Records for processing >>
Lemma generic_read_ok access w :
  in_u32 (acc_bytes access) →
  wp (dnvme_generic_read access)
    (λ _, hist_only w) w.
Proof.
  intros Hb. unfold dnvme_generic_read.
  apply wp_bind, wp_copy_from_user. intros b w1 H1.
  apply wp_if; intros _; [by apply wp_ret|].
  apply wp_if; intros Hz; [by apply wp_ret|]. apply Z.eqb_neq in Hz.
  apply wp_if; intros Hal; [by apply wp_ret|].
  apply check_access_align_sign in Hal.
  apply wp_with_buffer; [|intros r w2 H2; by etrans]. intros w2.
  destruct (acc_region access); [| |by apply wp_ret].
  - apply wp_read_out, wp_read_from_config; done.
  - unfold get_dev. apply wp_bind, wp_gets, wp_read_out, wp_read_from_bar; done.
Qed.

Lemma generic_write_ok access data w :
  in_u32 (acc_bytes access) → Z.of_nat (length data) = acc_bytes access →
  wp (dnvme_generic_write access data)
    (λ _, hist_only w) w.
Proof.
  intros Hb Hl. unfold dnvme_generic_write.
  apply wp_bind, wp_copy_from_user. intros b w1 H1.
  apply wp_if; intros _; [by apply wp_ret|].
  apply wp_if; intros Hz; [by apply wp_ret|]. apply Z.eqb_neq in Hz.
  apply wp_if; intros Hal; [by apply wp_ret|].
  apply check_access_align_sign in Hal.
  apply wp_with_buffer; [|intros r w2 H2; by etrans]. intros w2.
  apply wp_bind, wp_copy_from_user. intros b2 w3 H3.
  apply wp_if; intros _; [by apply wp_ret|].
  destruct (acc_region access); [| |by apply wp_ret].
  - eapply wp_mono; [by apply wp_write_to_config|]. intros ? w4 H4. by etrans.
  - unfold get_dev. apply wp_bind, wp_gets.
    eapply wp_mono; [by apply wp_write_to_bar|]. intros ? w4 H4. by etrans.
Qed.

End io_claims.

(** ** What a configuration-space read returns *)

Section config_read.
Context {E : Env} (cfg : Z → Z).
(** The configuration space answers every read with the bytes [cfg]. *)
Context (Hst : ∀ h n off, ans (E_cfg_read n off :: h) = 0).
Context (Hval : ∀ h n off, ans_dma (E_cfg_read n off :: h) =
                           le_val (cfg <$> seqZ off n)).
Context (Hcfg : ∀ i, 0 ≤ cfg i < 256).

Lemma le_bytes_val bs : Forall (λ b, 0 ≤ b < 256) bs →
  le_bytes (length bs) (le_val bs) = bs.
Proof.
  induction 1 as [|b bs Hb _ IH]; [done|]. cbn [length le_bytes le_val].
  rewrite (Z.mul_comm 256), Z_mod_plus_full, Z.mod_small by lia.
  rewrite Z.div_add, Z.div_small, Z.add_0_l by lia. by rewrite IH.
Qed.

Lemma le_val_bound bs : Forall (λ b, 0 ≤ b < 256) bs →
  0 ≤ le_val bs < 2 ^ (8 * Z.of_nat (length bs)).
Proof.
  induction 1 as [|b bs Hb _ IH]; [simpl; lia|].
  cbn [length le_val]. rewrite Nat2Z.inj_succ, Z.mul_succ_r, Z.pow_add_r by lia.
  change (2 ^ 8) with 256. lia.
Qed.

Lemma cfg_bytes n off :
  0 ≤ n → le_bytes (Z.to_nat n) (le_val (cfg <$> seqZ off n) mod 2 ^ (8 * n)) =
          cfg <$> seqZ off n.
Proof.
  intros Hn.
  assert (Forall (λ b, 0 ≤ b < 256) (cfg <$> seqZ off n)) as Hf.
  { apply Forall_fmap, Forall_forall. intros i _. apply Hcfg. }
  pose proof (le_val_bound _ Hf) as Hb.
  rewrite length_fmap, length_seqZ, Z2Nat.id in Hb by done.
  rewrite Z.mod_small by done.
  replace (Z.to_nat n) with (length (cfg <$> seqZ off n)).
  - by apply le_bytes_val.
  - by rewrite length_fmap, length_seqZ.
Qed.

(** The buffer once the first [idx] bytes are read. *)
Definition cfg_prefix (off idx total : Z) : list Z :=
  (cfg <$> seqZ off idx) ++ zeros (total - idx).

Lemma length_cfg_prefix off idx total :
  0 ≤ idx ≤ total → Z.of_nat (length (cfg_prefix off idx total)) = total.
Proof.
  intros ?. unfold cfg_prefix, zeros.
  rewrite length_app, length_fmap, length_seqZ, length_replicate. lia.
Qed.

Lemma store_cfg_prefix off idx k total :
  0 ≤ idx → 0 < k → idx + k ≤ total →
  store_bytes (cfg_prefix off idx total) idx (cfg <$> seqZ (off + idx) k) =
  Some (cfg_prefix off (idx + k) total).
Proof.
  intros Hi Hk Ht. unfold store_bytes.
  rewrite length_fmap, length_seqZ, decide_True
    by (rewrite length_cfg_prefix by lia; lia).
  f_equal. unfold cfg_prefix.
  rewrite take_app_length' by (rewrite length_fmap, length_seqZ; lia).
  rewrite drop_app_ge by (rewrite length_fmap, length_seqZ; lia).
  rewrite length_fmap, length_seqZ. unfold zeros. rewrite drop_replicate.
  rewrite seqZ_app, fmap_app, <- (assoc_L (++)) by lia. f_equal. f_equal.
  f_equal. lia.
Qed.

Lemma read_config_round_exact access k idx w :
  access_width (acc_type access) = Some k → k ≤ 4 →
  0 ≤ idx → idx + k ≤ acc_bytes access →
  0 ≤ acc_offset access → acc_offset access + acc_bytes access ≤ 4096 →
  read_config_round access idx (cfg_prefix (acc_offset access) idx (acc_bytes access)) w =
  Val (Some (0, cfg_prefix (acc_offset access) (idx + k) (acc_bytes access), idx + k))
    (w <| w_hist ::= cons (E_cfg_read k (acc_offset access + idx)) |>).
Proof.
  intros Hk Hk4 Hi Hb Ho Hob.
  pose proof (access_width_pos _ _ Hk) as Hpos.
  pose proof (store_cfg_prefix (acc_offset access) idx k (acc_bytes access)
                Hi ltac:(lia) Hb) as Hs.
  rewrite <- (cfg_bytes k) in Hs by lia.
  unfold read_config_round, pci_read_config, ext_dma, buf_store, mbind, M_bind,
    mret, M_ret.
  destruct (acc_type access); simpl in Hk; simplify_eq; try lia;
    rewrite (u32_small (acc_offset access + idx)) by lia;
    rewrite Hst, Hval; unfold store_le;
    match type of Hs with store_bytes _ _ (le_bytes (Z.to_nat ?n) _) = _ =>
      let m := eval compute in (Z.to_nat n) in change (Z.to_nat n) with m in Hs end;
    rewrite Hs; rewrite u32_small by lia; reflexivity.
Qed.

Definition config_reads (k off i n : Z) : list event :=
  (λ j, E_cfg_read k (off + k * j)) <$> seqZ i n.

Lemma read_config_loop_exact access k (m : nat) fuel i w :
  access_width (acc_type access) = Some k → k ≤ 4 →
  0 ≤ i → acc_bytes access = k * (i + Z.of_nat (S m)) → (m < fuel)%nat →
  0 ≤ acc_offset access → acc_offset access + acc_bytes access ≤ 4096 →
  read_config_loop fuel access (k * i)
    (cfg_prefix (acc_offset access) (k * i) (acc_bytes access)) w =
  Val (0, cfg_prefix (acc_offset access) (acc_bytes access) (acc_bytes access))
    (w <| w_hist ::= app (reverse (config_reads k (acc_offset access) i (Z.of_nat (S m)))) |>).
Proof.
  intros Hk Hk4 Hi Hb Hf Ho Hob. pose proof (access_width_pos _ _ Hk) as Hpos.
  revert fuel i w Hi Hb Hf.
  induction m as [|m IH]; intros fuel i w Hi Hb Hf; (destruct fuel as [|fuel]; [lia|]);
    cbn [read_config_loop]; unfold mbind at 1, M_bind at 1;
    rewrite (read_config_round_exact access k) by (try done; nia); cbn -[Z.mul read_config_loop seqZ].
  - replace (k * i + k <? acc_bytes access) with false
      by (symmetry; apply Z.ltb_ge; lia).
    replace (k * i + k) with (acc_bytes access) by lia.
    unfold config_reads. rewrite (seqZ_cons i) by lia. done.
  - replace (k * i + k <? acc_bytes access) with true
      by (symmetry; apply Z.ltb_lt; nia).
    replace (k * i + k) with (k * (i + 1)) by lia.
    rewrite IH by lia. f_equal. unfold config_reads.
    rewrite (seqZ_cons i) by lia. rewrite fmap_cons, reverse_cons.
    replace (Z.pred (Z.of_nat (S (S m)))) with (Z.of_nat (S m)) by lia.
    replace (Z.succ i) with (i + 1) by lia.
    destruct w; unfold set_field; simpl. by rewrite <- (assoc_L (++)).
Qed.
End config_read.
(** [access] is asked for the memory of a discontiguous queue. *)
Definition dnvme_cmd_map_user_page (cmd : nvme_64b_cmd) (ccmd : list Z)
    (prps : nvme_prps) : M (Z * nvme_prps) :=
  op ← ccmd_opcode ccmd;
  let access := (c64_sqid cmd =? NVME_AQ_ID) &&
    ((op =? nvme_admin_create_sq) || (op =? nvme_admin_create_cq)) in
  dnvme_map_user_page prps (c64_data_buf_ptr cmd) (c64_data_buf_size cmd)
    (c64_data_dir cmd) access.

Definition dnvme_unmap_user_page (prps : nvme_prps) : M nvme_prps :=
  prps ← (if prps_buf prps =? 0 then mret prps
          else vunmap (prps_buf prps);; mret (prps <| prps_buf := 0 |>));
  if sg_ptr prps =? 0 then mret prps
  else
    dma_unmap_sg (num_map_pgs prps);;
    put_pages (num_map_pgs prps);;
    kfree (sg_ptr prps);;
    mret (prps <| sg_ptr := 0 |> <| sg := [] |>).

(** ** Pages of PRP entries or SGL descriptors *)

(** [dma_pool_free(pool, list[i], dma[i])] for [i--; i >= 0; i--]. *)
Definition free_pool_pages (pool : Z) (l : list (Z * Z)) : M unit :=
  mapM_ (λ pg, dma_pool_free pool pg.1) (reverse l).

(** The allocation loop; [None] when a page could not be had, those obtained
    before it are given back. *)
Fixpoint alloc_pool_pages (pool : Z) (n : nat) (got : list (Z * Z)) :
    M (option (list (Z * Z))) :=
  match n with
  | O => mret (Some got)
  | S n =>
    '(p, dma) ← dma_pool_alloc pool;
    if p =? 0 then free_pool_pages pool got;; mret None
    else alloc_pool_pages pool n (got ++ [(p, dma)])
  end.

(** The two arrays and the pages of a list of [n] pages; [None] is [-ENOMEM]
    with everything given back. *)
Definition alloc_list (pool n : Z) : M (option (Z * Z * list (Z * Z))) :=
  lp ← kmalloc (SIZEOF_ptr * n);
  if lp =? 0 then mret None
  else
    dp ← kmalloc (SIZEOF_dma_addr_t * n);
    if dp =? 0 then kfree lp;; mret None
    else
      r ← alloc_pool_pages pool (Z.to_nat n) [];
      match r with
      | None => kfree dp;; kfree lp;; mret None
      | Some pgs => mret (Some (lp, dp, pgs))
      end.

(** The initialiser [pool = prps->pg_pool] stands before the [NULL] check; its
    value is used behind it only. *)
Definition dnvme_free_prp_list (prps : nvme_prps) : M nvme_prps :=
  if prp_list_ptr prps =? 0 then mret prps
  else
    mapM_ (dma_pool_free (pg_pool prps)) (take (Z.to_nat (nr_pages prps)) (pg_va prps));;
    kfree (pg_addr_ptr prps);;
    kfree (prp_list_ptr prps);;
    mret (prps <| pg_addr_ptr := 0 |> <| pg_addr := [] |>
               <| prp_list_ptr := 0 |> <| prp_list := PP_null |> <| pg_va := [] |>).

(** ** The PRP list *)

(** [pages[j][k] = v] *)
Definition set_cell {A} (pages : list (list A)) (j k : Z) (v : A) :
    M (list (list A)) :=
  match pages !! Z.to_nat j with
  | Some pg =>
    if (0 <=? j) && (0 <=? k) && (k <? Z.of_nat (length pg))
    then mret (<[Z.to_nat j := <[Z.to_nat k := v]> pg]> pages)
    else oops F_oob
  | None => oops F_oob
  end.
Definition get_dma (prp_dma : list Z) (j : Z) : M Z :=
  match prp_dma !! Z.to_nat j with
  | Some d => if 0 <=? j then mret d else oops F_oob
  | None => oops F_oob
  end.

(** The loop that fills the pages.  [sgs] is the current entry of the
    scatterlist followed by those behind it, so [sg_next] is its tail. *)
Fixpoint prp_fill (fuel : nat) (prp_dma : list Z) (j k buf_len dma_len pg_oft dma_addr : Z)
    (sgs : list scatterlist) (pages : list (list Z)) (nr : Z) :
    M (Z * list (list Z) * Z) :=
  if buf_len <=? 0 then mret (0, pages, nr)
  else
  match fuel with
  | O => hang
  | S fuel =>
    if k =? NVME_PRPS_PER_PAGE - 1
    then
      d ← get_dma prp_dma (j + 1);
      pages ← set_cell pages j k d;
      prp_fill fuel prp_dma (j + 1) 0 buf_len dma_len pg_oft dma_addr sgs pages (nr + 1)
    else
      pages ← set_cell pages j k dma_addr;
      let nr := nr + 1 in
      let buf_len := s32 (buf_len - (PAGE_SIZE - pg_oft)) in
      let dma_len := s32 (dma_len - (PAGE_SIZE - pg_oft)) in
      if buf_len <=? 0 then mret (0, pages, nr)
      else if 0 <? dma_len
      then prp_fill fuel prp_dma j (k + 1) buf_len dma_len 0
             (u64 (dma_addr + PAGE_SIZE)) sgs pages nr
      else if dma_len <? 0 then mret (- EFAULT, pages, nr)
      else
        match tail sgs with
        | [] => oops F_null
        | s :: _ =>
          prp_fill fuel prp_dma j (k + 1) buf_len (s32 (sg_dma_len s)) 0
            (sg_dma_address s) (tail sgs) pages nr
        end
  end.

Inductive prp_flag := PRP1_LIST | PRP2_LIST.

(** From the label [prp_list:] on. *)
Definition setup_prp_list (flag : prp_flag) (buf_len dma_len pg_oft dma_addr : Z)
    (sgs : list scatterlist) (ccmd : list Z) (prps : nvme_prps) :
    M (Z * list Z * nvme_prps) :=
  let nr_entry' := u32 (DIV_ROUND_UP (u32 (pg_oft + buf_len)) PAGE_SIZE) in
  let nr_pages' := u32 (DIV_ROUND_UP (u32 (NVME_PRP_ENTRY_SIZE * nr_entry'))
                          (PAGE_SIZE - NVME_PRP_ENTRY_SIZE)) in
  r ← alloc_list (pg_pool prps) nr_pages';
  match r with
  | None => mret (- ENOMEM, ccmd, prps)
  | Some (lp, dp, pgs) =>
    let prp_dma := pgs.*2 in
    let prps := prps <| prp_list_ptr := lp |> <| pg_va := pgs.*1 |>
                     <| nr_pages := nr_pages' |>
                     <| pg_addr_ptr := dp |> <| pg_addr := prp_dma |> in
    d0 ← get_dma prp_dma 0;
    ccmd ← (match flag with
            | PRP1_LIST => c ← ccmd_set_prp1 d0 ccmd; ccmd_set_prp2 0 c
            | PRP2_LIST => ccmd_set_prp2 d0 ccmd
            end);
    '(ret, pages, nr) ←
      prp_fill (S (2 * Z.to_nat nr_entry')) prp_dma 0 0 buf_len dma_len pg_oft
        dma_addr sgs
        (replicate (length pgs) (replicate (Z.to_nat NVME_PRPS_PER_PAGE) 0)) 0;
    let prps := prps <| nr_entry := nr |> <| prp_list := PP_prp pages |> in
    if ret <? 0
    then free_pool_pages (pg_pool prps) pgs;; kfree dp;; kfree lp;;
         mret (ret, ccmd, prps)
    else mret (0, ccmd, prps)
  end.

What to work on >> Only the lines above starting at the line that holds "rewrite drop_app_ge by" and ending at the line that holds "Lemma read_config_loop_exact access" are to be repeated, exactly and in full.

Result >>
  rewrite drop_app_ge by (rewrite length_fmap, length_seqZ; lia).
  rewrite length_fmap, length_seqZ. unfold zeros. rewrite drop_replicate.
  rewrite seqZ_app, fmap_app, <- (assoc_L (++)) by lia. f_equal. f_equal.
  f_equal. lia.
Qed.

Lemma read_config_round_exact access k idx w :
  access_width (acc_type access) = Some k → k ≤ 4 →
  0 ≤ idx → idx + k ≤ acc_bytes access →
  0 ≤ acc_offset access → acc_offset access + acc_bytes access ≤ 4096 →
  read_config_round access idx (cfg_prefix (acc_offset access) idx (acc_bytes access)) w =
  Val (Some (0, cfg_prefix (acc_offset access) (idx + k) (acc_bytes access), idx + k))
    (w <| w_hist ::= cons (E_cfg_read k (acc_offset access + idx)) |>).
Proof.
  intros Hk Hk4 Hi Hb Ho Hob.
  pose proof (access_width_pos _ _ Hk) as Hpos.
  pose proof (store_cfg_prefix (acc_offset access) idx k (acc_bytes access)
                Hi ltac:(lia) Hb) as Hs.
  rewrite <- (cfg_bytes k) in Hs by lia.
  unfold read_config_round, pci_read_config, ext_dma, buf_store, mbind, M_bind,
    mret, M_ret.
  destruct (acc_type access); simpl in Hk; simplify_eq; try lia;
    rewrite (u32_small (acc_offset access + idx)) by lia;
    rewrite Hst, Hval; unfold store_le;
    match type of Hs with store_bytes _ _ (le_bytes (Z.to_nat ?n) _) = _ =>
      let m := eval compute in (Z.to_nat n) in change (Z.to_nat n) with m in Hs end;
    rewrite Hs; rewrite u32_small by lia; reflexivity.
Qed.

Definition config_reads (k off i n : Z) : list event :=
  (λ j, E_cfg_read k (off + k * j)) <$> seqZ i n.

Lemma read_config_loop_exact access k (m : nat) fuel i w :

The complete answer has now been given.